Material supplied START
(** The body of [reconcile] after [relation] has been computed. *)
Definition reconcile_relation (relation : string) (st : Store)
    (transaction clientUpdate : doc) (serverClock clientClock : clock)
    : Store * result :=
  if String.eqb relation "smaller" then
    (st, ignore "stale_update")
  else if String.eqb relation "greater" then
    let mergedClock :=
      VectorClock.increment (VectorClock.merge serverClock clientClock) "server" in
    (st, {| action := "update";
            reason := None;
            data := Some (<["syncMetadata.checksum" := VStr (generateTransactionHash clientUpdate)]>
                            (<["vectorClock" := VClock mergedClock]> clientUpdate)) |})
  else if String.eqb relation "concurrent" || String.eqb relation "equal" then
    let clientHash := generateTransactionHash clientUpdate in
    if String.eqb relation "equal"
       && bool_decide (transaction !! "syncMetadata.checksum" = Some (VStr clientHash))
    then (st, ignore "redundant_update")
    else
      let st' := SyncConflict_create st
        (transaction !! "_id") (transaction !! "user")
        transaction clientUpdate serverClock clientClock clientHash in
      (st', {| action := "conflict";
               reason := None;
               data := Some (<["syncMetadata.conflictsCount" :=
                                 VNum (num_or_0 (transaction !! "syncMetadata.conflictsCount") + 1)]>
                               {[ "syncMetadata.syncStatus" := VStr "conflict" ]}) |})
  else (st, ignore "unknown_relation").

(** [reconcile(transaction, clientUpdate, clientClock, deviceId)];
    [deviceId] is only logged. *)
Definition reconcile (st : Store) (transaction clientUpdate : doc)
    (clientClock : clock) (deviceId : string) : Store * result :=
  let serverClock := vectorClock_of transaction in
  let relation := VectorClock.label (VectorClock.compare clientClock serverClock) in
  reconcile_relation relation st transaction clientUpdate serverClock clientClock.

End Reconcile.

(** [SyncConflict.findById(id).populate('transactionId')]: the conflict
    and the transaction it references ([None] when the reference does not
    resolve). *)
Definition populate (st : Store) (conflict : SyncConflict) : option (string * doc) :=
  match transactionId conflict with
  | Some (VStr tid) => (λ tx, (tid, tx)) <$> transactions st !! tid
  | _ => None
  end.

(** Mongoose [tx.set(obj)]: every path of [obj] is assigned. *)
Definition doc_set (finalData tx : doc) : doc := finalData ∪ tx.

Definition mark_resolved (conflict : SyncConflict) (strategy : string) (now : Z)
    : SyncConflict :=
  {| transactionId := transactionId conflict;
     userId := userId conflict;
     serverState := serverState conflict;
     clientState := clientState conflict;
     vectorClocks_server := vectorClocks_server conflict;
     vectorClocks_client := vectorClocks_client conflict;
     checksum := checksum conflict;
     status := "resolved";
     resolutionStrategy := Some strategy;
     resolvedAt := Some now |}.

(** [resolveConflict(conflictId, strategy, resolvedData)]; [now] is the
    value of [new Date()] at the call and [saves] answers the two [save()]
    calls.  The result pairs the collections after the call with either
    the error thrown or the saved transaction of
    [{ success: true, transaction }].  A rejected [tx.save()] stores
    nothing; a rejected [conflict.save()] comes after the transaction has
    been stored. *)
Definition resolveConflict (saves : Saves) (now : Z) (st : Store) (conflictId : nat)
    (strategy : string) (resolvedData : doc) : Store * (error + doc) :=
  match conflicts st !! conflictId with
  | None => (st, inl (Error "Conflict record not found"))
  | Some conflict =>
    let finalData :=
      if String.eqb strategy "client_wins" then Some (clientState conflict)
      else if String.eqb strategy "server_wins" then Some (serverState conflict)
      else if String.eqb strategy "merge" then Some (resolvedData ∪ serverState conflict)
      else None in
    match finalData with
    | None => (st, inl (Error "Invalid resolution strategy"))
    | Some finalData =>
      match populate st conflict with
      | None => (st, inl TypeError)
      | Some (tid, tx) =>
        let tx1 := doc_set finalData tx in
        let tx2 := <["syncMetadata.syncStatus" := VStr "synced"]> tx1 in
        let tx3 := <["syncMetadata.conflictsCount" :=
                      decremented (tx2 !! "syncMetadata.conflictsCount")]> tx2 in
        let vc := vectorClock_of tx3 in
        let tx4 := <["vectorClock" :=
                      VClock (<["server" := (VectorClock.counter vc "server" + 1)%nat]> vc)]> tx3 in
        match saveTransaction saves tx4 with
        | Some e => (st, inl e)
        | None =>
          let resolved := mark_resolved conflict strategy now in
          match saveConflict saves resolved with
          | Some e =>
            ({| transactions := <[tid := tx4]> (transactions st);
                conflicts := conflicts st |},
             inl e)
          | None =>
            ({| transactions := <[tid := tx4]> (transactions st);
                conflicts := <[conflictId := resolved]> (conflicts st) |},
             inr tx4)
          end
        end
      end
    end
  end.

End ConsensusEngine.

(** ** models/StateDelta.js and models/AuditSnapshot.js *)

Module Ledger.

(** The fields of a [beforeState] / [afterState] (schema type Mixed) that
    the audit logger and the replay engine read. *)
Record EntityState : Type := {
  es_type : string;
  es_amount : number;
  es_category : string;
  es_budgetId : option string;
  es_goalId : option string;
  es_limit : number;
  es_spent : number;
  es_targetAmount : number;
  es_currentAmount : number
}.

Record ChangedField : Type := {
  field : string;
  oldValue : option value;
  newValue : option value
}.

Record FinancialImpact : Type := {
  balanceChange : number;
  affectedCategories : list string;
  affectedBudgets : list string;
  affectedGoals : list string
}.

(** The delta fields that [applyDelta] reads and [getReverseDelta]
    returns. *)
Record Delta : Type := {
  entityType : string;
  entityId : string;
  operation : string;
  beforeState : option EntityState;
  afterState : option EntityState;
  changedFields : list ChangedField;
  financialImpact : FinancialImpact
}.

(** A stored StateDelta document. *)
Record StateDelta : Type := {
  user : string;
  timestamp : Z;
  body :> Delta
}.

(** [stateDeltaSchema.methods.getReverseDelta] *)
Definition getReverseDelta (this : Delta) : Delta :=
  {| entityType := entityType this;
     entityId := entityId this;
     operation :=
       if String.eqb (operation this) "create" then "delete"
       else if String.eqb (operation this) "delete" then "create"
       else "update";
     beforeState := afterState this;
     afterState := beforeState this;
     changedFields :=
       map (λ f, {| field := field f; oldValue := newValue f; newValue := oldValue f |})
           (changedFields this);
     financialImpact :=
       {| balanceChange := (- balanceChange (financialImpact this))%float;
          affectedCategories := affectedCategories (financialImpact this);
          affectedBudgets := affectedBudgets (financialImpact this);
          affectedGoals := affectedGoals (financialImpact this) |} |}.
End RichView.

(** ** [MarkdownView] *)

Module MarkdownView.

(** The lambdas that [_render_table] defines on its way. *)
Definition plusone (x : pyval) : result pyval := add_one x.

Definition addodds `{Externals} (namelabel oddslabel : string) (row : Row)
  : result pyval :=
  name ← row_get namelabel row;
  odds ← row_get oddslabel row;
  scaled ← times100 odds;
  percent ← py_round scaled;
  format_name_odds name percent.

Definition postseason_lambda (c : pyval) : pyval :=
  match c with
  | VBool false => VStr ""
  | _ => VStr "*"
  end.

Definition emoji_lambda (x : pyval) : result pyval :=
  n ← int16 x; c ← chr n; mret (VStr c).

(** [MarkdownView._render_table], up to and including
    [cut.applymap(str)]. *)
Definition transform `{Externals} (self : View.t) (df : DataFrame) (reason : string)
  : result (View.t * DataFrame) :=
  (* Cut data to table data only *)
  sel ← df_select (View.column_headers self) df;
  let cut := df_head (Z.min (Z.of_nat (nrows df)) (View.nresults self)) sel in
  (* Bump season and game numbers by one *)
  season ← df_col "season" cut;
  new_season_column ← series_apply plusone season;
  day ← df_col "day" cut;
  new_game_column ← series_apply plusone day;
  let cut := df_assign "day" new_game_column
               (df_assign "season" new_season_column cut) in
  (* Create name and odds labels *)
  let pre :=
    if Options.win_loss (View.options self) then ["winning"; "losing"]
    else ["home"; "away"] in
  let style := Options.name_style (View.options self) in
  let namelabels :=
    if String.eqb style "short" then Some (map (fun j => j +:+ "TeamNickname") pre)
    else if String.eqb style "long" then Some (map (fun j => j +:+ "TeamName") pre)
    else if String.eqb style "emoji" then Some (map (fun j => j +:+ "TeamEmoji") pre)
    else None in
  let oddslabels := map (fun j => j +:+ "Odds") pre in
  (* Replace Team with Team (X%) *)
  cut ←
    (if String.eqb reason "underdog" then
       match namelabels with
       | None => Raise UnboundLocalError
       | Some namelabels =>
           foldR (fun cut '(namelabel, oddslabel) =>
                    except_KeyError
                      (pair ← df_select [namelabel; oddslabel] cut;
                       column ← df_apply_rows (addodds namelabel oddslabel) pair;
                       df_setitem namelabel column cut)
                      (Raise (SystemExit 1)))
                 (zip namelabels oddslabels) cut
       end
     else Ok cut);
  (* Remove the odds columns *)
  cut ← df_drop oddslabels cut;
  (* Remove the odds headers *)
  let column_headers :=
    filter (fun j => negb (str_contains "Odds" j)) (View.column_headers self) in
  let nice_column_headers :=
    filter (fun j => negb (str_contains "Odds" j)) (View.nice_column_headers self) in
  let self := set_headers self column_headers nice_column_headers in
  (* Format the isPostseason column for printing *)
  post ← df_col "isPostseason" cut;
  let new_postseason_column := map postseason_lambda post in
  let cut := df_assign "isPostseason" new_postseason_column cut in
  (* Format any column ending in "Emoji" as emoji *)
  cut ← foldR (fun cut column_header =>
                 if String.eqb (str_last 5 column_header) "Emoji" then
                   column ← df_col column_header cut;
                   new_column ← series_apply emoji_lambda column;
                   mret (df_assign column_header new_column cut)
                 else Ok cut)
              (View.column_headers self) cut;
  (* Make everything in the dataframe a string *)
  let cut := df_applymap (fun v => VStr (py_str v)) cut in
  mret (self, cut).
Material supplied END
[Task details]: I'd like the lines above from the one with "the audit logger" up to and including the one with "format_name_odds name percent." copied exactly, with no other lines.

[Task answer]:
    the audit logger and the replay engine read. *)
Record EntityState : Type := {
  es_type : string;
  es_amount : number;
  es_category : string;
  es_budgetId : option string;
  es_goalId : option string;
  es_limit : number;
  es_spent : number;
  es_targetAmount : number;
  es_currentAmount : number
}.

Record ChangedField : Type := {
  field : string;
  oldValue : option value;
  newValue : option value
}.

Record FinancialImpact : Type := {
  balanceChange : number;
  affectedCategories : list string;
  affectedBudgets : list string;
  affectedGoals : list string
}.

(** The delta fields that [applyDelta] reads and [getReverseDelta]
    returns. *)
Record Delta : Type := {
  entityType : string;
  entityId : string;
  operation : string;
  beforeState : option EntityState;
  afterState : option EntityState;
  changedFields : list ChangedField;
  financialImpact : FinancialImpact
}.

(** A stored StateDelta document. *)
Record StateDelta : Type := {
  user : string;
  timestamp : Z;
  body :> Delta
}.

(** [stateDeltaSchema.methods.getReverseDelta] *)
Definition getReverseDelta (this : Delta) : Delta :=
  {| entityType := entityType this;
     entityId := entityId this;
     operation :=
       if String.eqb (operation this) "create" then "delete"
       else if String.eqb (operation this) "delete" then "create"
       else "update";
     beforeState := afterState this;
     afterState := beforeState this;
     changedFields :=
       map (λ f, {| field := field f; oldValue := newValue f; newValue := oldValue f |})
           (changedFields this);
     financialImpact :=
       {| balanceChange := (- balanceChange (financialImpact this))%float;
          affectedCategories := affectedCategories (financialImpact this);
          affectedBudgets := affectedBudgets (financialImpact this);
          affectedGoals := affectedGoals (financialImpact this) |} |}.
End RichView.

(** ** [MarkdownView] *)

Module MarkdownView.

(** The lambdas that [_render_table] defines on its way. *)
Definition plusone (x : pyval) : result pyval := add_one x.

Definition addodds `{Externals} (namelabel oddslabel : string) (row : Row)
  : result pyval :=
  name ← row_get namelabel row;
  odds ← row_get oddslabel row;
  scaled ← times100 odds;
  percent ← py_round scaled;
  format_name_odds name percent.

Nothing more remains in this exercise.